*** Begin section ***

Lemma insert_archive_holds arc s K g p t owner : holds s K g → trible_ok t → (owner < 2 ^ 64)%N →
  ∃ s' c, ts_insert_archive sip rand_hash arc s p t owner = Some s' ∧ holds s' ({[as_raw t]} ∪ K) (Some c) ∧
    owner_set (Some c) = {[owner]} ∪ owner_set g.
Proof.
  intros Hs Ht Ho. pose proof (as_raw_ok t Ht) as Hk. unfold ts_insert_archive.
  change (ae_owner (archive_entry_new (mkPtr p (as_raw t)) owner)) with owner.
  assert (∃ s0 c, (if negb (shared_owner_guard_latest_is arc s owner) then
      owners ← combined_owner_guard arc s; owners ← OwnerCover.retain owners owner;
      Some (set_owner_guard s owners) else Some s) = Some s0 ∧ holds s0 K (Some c) ∧
    latest_address c = owner ∧ owner_set (Some c) = {[owner]} ∪ owner_set g) as (s0 & c & -> & Hs0 & Hl & Hset).
  { destruct (shared_owner_guard_latest_is arc s owner) eqn:E; cbn [negb].
    - unfold shared_owner_guard_latest_is, owner_guard_latest_is in E. apply andb_true_iff in E as [_ E].
      assert (powners (eav s) = g) as Hg by exact (io_receipt _ _ _ _ _ (h_eav _ _ _ Hs)). rewrite Hg in E.
      destruct g as [c|]; [|done]. apply N.eqb_eq in E. exists s, c. split_and!; [done..|].
      assert (owner ∈ owner_set (Some c)); [|set_solver]. apply owner_set_elem. rewrite <-E.
      by apply (h_receipt _ _ _ Hs).
    - rewrite (combined_spec arc s K g Hs). cbn [mbind option_bind].
      destruct (retain_spec g owner (h_receipt _ _ _ Hs) Ho) as (c & -> & Hc & Hl & Hset).
      cbn [mbind option_bind]. exists (set_owner_guard s (Some c)), c. split_and!; [done| |done..].
      eapply set_owner_guard_holds; [done|]. by intros ? [= <-]. }
  cbn [mbind option_bind]. rewrite <-Hl. assert (cover_ok c) as Hc by by apply (h_receipt _ _ _ Hs0).
  index_step (index_insert_archive (O:=EAVOrder) sip rand_hash (eav s0) K c p _ (h_eav _ _ _ Hs0) Hk Hc).
  index_step (index_insert_archive (O:=EVAOrder) sip rand_hash (eva s0) K c p _ (h_eva _ _ _ Hs0) Hk Hc).
  index_step (index_insert_archive (O:=AEVOrder) sip rand_hash (aev s0) K c p _ (h_aev _ _ _ Hs0) Hk Hc).
  index_step (index_insert_archive (O:=AVEOrder) sip rand_hash (ave s0) K c p _ (h_ave _ _ _ Hs0) Hk Hc).
  index_step (index_insert_archive (O:=VEAOrder) sip rand_hash (vea s0) K c p _ (h_vea _ _ _ Hs0) Hk Hc).
  index_step (index_insert_archive (O:=VAEOrder) sip rand_hash (vae s0) K c p _ (h_vae _ _ _ Hs0) Hk Hc).
  eexists _, c. split_and!; [done| |by rewrite Hset, Hl].
  split; try done; [apply Hs0|apply rows_insert; [done|apply Hs0]].
Qed.
(* ===== verification/Unarchive.v ===== *)
(** * Unarchive: trible sets to archives and back

    Source: [triblespace-core/src/blob/encodings/simplearchive.rs]
    ([encode_rows], [CanonicalTribles::from_set], [serial_unarchive]).

    The encoder collects the ordered iterator of the set; the decoder inserts
    each row as soon as it has passed the ordering check.  A trible of an
    archive-backed decode lies in the archive itself, 64 bytes after its
    predecessor. *)

From S2P Require Import Prelude Lex OwnerCover KeySchema PatchHash XorDigest Patch Machine Iterators.
From S2P Require Import Trible TribleSet SimpleArchive.

Open Scope nat_scope.

(** [Extend] from an iterator. *)
Fixpoint collect {S A} (fuel : nat) (next : S → res (option A * S)) (s : S) : res (list A) :=
  match fuel with
  | 0 => None
  | Datatypes.S fuel =>
      '(o, s) ← next s;
      match o with
      | Some x => l ← collect fuel next s; Some (x :: l)
      | None => Some []
      end
  end.

Section ops.
Context (sip : list N → N) (rand_hash : N → N) `{W : ByteViews}.

(** The rows in a fresh vector at [alloc]. *)
Definition ordered_rows (fuel : nat) (alloc : N) (source : TribleSet) : res Bytes :=
  st ← ts_iter_ordered sip source;
  tribles ← collect fuel (ts_ordered_next sip fuel) st;
  Some (mkBytes alloc (concat (as_raw <$> tribles))).

(** [encode_rows], and [encode] of a set; a blob is its bytes. *)
Definition encode_rows (fuel : nat) (alloc : N) (source : TribleSet) : res Bytes :=
  ordered_rows fuel alloc source.

(** [CanonicalTribles::from_set]: the [expect] on the view, and the debug
    assertion on the order. *)
Definition from_set (fuel : nat) (alloc : N) (set : TribleSet) : res (list Trible) :=
  bytes ← ordered_rows fuel alloc set;
  rows ← match view_rows bytes with inr rows => Some rows | inl _ => None end;
  '(_, e) ← check_increasing rows (λ _ _ u, Some u) tt;
  _ ← massert (match e with None => true | Some _ => false end);
  Some rows.

Definition archive_owner (owner : N) (archive_backed : bool) : option N :=
  if archive_backed then Some owner else None.

Definition insert_row (arc : nat → bool) (p : N) (set : TribleSet) (trible : Trible) (owner : option N)
    : res TribleSet :=
  match owner with
  | Some owner => ts_insert_archive sip rand_hash arc set p trible owner
  | None => ts_insert sip rand_hash set p trible
  end.

(** Row [i] lies in the archive, or is copied to a heap leaf at [heap i];
    [arcs i] answers the pointer comparisons of its insertion. *)
Definition serial_unarchive (arcs : nat → nat → bool) (heap : nat → N) (owner : N) (bytes : Bytes)
    (archive_backed : bool) : res (result TribleSet) :=
  let owner := archive_owner owner archive_backed in
  '(tribles, r) ← validate_with bytes (λ i trible tribles,
      insert_row (arcs i) (if archive_backed then base bytes + 64 * N.of_nat i else heap i)%N
        tribles trible owner) (ts_new sip);
  Some (match r with inl e => inl e | inr _ => inr tribles end).
End ops.

Lemma yields_collect {S A} hint (next : S → res (option A * S)) s l fuel :
  yields hint next s l → length l < fuel → collect fuel next s = Some l.
Proof.
  intros Hy. revert fuel. induction Hy as [s s' H1 _ _|s x s' l Hn _ _ IH]; intros [|fuel] Hf; simpl in Hf; try lia.
  - cbn [collect]. by rewrite H1.
  - cbn [collect]. rewrite Hn. cbn [mbind option_bind]. by rewrite IH by lia.
Qed.

Section spec.
Context (sip : list N → N) (rand_hash : N → N) `{W : ByteViews, !ByteViewsOk W}.
Implicit Types (s : TribleSet).
Abbreviation ts_ok := (ts_ok sip rand_hash).
Abbreviation rows := (TribleSet.rows sip).
Abbreviation holds := (holds sip rand_hash).

Lemma ordered_rows_spec s alloc : ts_ok s → (ts_len sip s < 2 ^ 64)%N →
  ∃ ts n, Forall trible_ok ts ∧ lex_sorted (as_raw <$> ts) ∧ (∀ k, k ∈ as_raw <$> ts ↔ k ∈ rows s) ∧
    ∀ fuel, n ≤ fuel → ordered_rows sip fuel alloc s = Some (mkBytes alloc (concat (as_raw <$> ts))).
Proof.
  intros Hs Hlen. destruct (iter_ordered_holds sip rand_hash s Hs Hlen) as (ts & st & n & Ht & Hso & Hin & Hst & Hn).
  exists ts, (n `max` S (length ts)). split_and!; [done..|]. intros fuel Hf. unfold ordered_rows. rewrite Hst.
  cbn [mbind option_bind]. rewrite (yields_collect exact_hint _ _ ts) by (try apply Hn; lia). done.
Qed.

(** The bytes of sorted tribles, as the validators see them. *)
Lemma chunks_rows (ts : list Trible) : Forall trible_ok ts →
  chunks TRIBLE_LEN (concat (as_raw <$> ts)) = as_raw <$> ts.
Proof.
  intros Ht. assert (∀ fuel, length (concat (as_raw <$> ts)) ≤ fuel →
    chunks_fuel fuel TRIBLE_LEN (concat (as_raw <$> ts)) = as_raw <$> ts) as Hf; [|by apply Hf].
  induction Ht as [|t ts Ht _ IH]; intros fuel Hf; [by destruct fuel|].
  rewrite fmap_cons in *. cbn [concat] in *. pose proof (bo_len _ _ (as_raw_ok t Ht)) as Hl.
  rewrite length_app, Hl in Hf. destruct fuel as [|fuel]; [unfold TRIBLE_LEN in Hf; lia|].
  assert (∃ x l, as_raw t ++ concat (as_raw <$> ts) = x :: l) as (x & l & E).
  { destruct (as_raw t); [done|]. by eexists _, _. }
  cbn [chunks_fuel]. rewrite E. rewrite <-E. rewrite take_app_length', drop_app_length' by done.
  f_equal. apply IH. unfold TRIBLE_LEN in Hf. lia.
Qed.

Lemma force_rows (ts : list Trible) : Forall trible_ok ts → mapM force_raw (as_raw <$> ts) = Some ts.
Proof.
  intros Ht. apply mapM_Some_2. induction Ht as [|t ts Ht _ IH]; csimpl; constructor; [|done].
  by apply force_raw_as_raw.
Qed.

Lemma rows_bytes (ts : list Trible) alloc : Forall trible_ok ts → (alloc mod 16 = 0)%N →
  fits (mkBytes alloc (concat (as_raw <$> ts))) ∧ bytes_real (mkBytes alloc (concat (as_raw <$> ts))).
Proof.
  intros Ht Ha. split; [split; [done|]|].
  - simpl data. induction Ht as [|t ts Ht _ IH]; [done|]. rewrite fmap_cons. cbn [concat].
    rewrite length_app, (bo_len _ _ (as_raw_ok t Ht)). rewrite Nat.Div0.add_mod, IH. reflexivity.
  - unfold bytes_real. simpl data. induction Ht as [|t ts Ht _ IH]; [constructor|]. rewrite fmap_cons. cbn [concat].
    apply Forall_app. split; [apply (as_raw_ok t Ht)|done].
Qed.

Lemma verdict_rows (ts : list Trible) alloc : Forall trible_ok ts → (alloc mod 16 = 0)%N →
  lex_sorted (as_raw <$> ts) → verdict (mkBytes alloc (concat (as_raw <$> ts))) = inr ts.
Proof.
  intros Ht Ha Hs. unfold verdict. rewrite decide_True by (right; by apply rows_bytes). simpl data.
  rewrite chunks_rows, force_rows by done. by apply first_offence_sorted in Hs as ->.
Qed.

Lemma insert_row_holds arc p s K g t owner : holds s K g → trible_ok t →
  (∀ o, owner = Some o → (o < 2 ^ 64)%N) →
  ∃ s' g', insert_row sip rand_hash arc p s t owner = Some s' ∧ holds s' ({[as_raw t]} ∪ K) g' ∧
    owner_set g' = (if owner is Some o then {[o]} else ∅) ∪ owner_set g.
Proof.
  intros Hs Ht Ho. unfold insert_row. destruct owner as [o|].
  - destruct (insert_archive_holds sip rand_hash arc s K g p t o Hs Ht) as (s' & c & Hs' & Hh & Hset); [by apply Ho|].
    by exists s', (Some c).
  - destruct (insert_holds sip rand_hash s K g p t Hs Ht) as (s' & Hs' & Hh). exists s', g.
    split_and!; [done..|]. set_solver.
Qed.

Lemma insert_rows_holds arcs place ts owner : Forall trible_ok ts → (∀ o, owner = Some o → (o < 2 ^ 64)%N) →
  ∀ i s K g, holds s K g →
  ∃ s' g', foldM (λ st it, insert_row sip rand_hash (arcs it.1) (place it.1) st it.2 owner) s
      (zip (seq i (length ts)) ts) = Some s' ∧
    holds s' (list_to_set (as_raw <$> ts) ∪ K) g' ∧
    owner_set g' = (if owner is Some o then if decide (ts = []) then ∅ else {[o]} else ∅) ∪ owner_set g.
Proof.
  intros Ht Ho. induction Ht as [|t ts Ht _ IH]; intros i s K g Hs.
  - exists s, g. split_and!; [done|csimpl; by rewrite (left_id_L ∅ _)|].
    destruct owner; rewrite ?decide_True by done; set_solver.
  - destruct (insert_row_holds (arcs i) (place i) s K g t owner Hs Ht Ho) as (s1 & g1 & H1 & Hh1 & Hg1).
    cbn [length seq zip zip_with foldM fst snd]. rewrite H1. cbn [mbind option_bind].
    destruct (IH (S i) s1 _ g1 Hh1) as (s' & g' & Hs' & Hh & Hg). exists s', g'. split_and!; [done| |].
    + csimpl. replace (_ ∪ _ ∪ K) with (list_to_set (as_raw <$> ts) ∪ ({[as_raw t]} ∪ K) : gset (list N)); [done|set_solver].
    + rewrite Hg, Hg1. destruct owner as [o|]; [|set_solver]. rewrite (decide_False (P:=t :: ts = [])) by done.
      case_decide; set_solver.
Qed.

Lemma zip_seq_take {A} (l : list A) i n : zip (seq i n) (take n l) = zip (seq i (length (take n l))) (take n l).
Proof. revert i l. induction n as [|n IH]; intros i [|x l]; [done..|]. simpl. f_equal. apply IH. Qed.

(** The decoder: the verdict on the bytes, and the set of the rows. *)
Lemma serial_unarchive_spec arcs heap owner b backed : bytes_real b → (owner < 2 ^ 64)%N →
  match verdict b with
  | inl e => serial_unarchive sip rand_hash arcs heap owner b backed = Some (inl e)
  | inr ts => ∃ s, serial_unarchive sip rand_hash arcs heap owner b backed = Some (inr s) ∧ ts_ok s ∧
      rows s = list_to_set (as_raw <$> ts) ∧
      owners_of s = if decide (backed = true ∧ data b ≠ []) then {[owner]} else ∅
  end.
Proof.
  intros Hb Ho. unfold serial_unarchive.
  set (visit := λ (i : nat) (trible : Trible) (tribles : TribleSet), insert_row sip rand_hash (arcs i)
    (if backed then base b + 64 * N.of_nat i else heap i)%N tribles trible (archive_owner owner backed)).
  assert (∀ o, archive_owner owner backed = Some o → (o < 2 ^ 64)%N) as Ho'.
  { intros o. unfold archive_owner. destruct backed; [by intros [= <-]|done]. }
  pose proof (insert_rows_holds arcs (λ i, if backed then base b + 64 * N.of_nat i else heap i)%N) as Hins.
  pose proof (validate_with_spec visit b (ts_new sip) Hb) as Hv. pose proof (verdict_spec b Hb) as Hts.
  destruct (verdict b) as [e|ts].
  - destruct Hv as (ts & n & _ & Ht & ->).
    destruct (Hins (take n ts) (archive_owner owner backed) (Forall_take _ _ _ Ht) Ho' 0 (ts_new sip) ∅ None
      (new_holds sip rand_hash)) as (s & g & Hf & _).
    assert (zip (seq 0 n) (take n ts) = zip (seq 0 (length (take n ts))) (take n ts)) as -> by apply zip_seq_take.
    change (foldM (λ st it, visit it.1 it.2 st) (ts_new sip) (zip (seq 0 (length (take n ts))) (take n ts)) = Some s) in Hf.
    by rewrite Hf.
  - rewrite Hv. destruct Hts as (Ht & Hd & _).
    destruct (Hins ts (archive_owner owner backed) Ht Ho' 0 (ts_new sip) ∅ None (new_holds sip rand_hash))
      as (s & g & Hf & Hh & Hg).
    change (foldM (λ st it, visit it.1 it.2 st) (ts_new sip) (zip (seq 0 (length ts)) ts) = Some s) in Hf.
    rewrite Hf. cbn [mbind option_bind]. exists s.
    destruct (holds_ok sip rand_hash s _ _ Hh) as (Hok & Hr & Hp). split_and!; [done..| |].
    + rewrite Hr. apply (right_id_L ∅ _).
    + unfold owners_of. rewrite Hp, Hg. change (owner_set None) with (∅ : gset N). rewrite (right_id_L ∅ _). assert (data b = [] ↔ ts = []) as He.
      { rewrite Hd. split; [|by intros ->]. destruct ts as [|t ts]; [done|]. rewrite fmap_cons. cbn [concat].
        apply Forall_cons in Ht as [Ht _]. pose proof (bo_len _ _ (as_raw_ok t Ht)) as Hl. by destruct (as_raw t). }
      unfold archive_owner. destruct backed; [|rewrite decide_False by naive_solver; done].
      case_decide as E; [rewrite decide_False by naive_solver; done|]. by rewrite decide_True by naive_solver.
Qed.

(** ** The properties *)

(** The serial decoder never panics; it refuses exactly the bytes the
    validator refuses, with the same error, and decodes canonical bytes to a
    well-formed set of exactly their rows, which keeps the archive alive iff it
    is archive-backed and has a row. *)
Theorem serial_unarchive_refines arcs heap owner b backed : bytes_real b → (owner < 2 ^ 64)%N →
  ∃ r, validate b = Some r ∧ match r with
  | inl e => serial_unarchive sip rand_hash arcs heap owner b backed = Some (inl e)
  | inr ts => ∃ s, serial_unarchive sip rand_hash arcs heap owner b backed = Some (inr s) ∧ ts_ok s ∧
      rows s = list_to_set (as_raw <$> ts) ∧
      owners_of s = if decide (backed = true ∧ data b ≠ []) then {[owner]} else ∅
  end.
Proof.
  intros Hb Ho. exists (verdict b). split; [by apply validate_spec|]. by apply serial_unarchive_spec.
Qed.

(** C18. Encoding a set and decoding the archive gives the set's rows back, the
    encoder's own checks pass, and the archive is canonical: any canonical bytes
    decode to a set whose archive is those bytes. *)
Theorem archive_roundtrip s alloc arcs heap owner backed : ts_ok s → (ts_len sip s < 2 ^ 64)%N →
  (alloc mod 16 = 0)%N → (owner < 2 ^ 64)%N →
  ∃ b ts n, (∀ fuel, n ≤ fuel → encode_rows sip fuel alloc s = Some b ∧ from_set sip fuel alloc s = Some ts) ∧
    as_raw <$> ts = chunks TRIBLE_LEN (data b) ∧ lex_sorted (as_raw <$> ts) ∧
    (∃ s', serial_unarchive sip rand_hash arcs heap owner b backed = Some (inr s') ∧ ts_ok s' ∧ rows s' = rows s) ∧
    (∀ b' ts', bytes_real b' → validate b' = Some (inr ts') → rows s = list_to_set (as_raw <$> ts') →
      data b = data b').
Proof.
  intros Hs Hlen Ha Ho. destruct (ordered_rows_spec s alloc Hs Hlen) as (ts & n & Ht & Hso & Hin & Hn).
  exists (mkBytes alloc (concat (as_raw <$> ts))), ts, n. pose proof (verdict_rows ts alloc Ht Ha Hso) as Hv.
  destruct (rows_bytes ts alloc Ht Ha) as [Hfit Hreal]. split_and!.
  - intros fuel Hf. unfold encode_rows, from_set. rewrite Hn by done. split; [done|]. cbn [mbind option_bind].
    rewrite view_rows_spec. rewrite decide_True by by right. simpl data. rewrite chunks_rows, force_rows by done.
    cbn [mbind option_bind]. rewrite check_increasing_unit. by apply first_offence_sorted in Hso as ->.
  - simpl data. by rewrite chunks_rows.
  - done.
  - pose proof (serial_unarchive_spec arcs heap owner _ backed Hreal Ho) as Hd. rewrite Hv in Hd.
    destruct Hd as (s' & Hs' & Hok & Hr & _). exists s'. split_and!; [done..|]. rewrite Hr.
    apply set_eq. intros k. by rewrite elem_of_list_to_set, Hin.
  - intros b' ts' Hb' Hv' Hr. rewrite validate_spec in Hv' by done. injection Hv' as Hv'.
    pose proof (verdict_spec b' Hb') as Hs'. rewrite Hv' in Hs'. destruct Hs' as (_ & -> & Hso'). simpl data.
    f_equal. apply lex_sorted_unique; [done..|]. intros k. by rewrite Hin, Hr, elem_of_list_to_set.
Qed.
End spec.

*** End section ***

§ **Exercise prompt**
Whenever a line above includes "negb", copy it in full.

§ **Response to the exercise**
  assert (∃ s0 c, (if negb (shared_owner_guard_latest_is arc s owner) then
  { destruct (shared_owner_guard_latest_is arc s owner) eqn:E; cbn [negb].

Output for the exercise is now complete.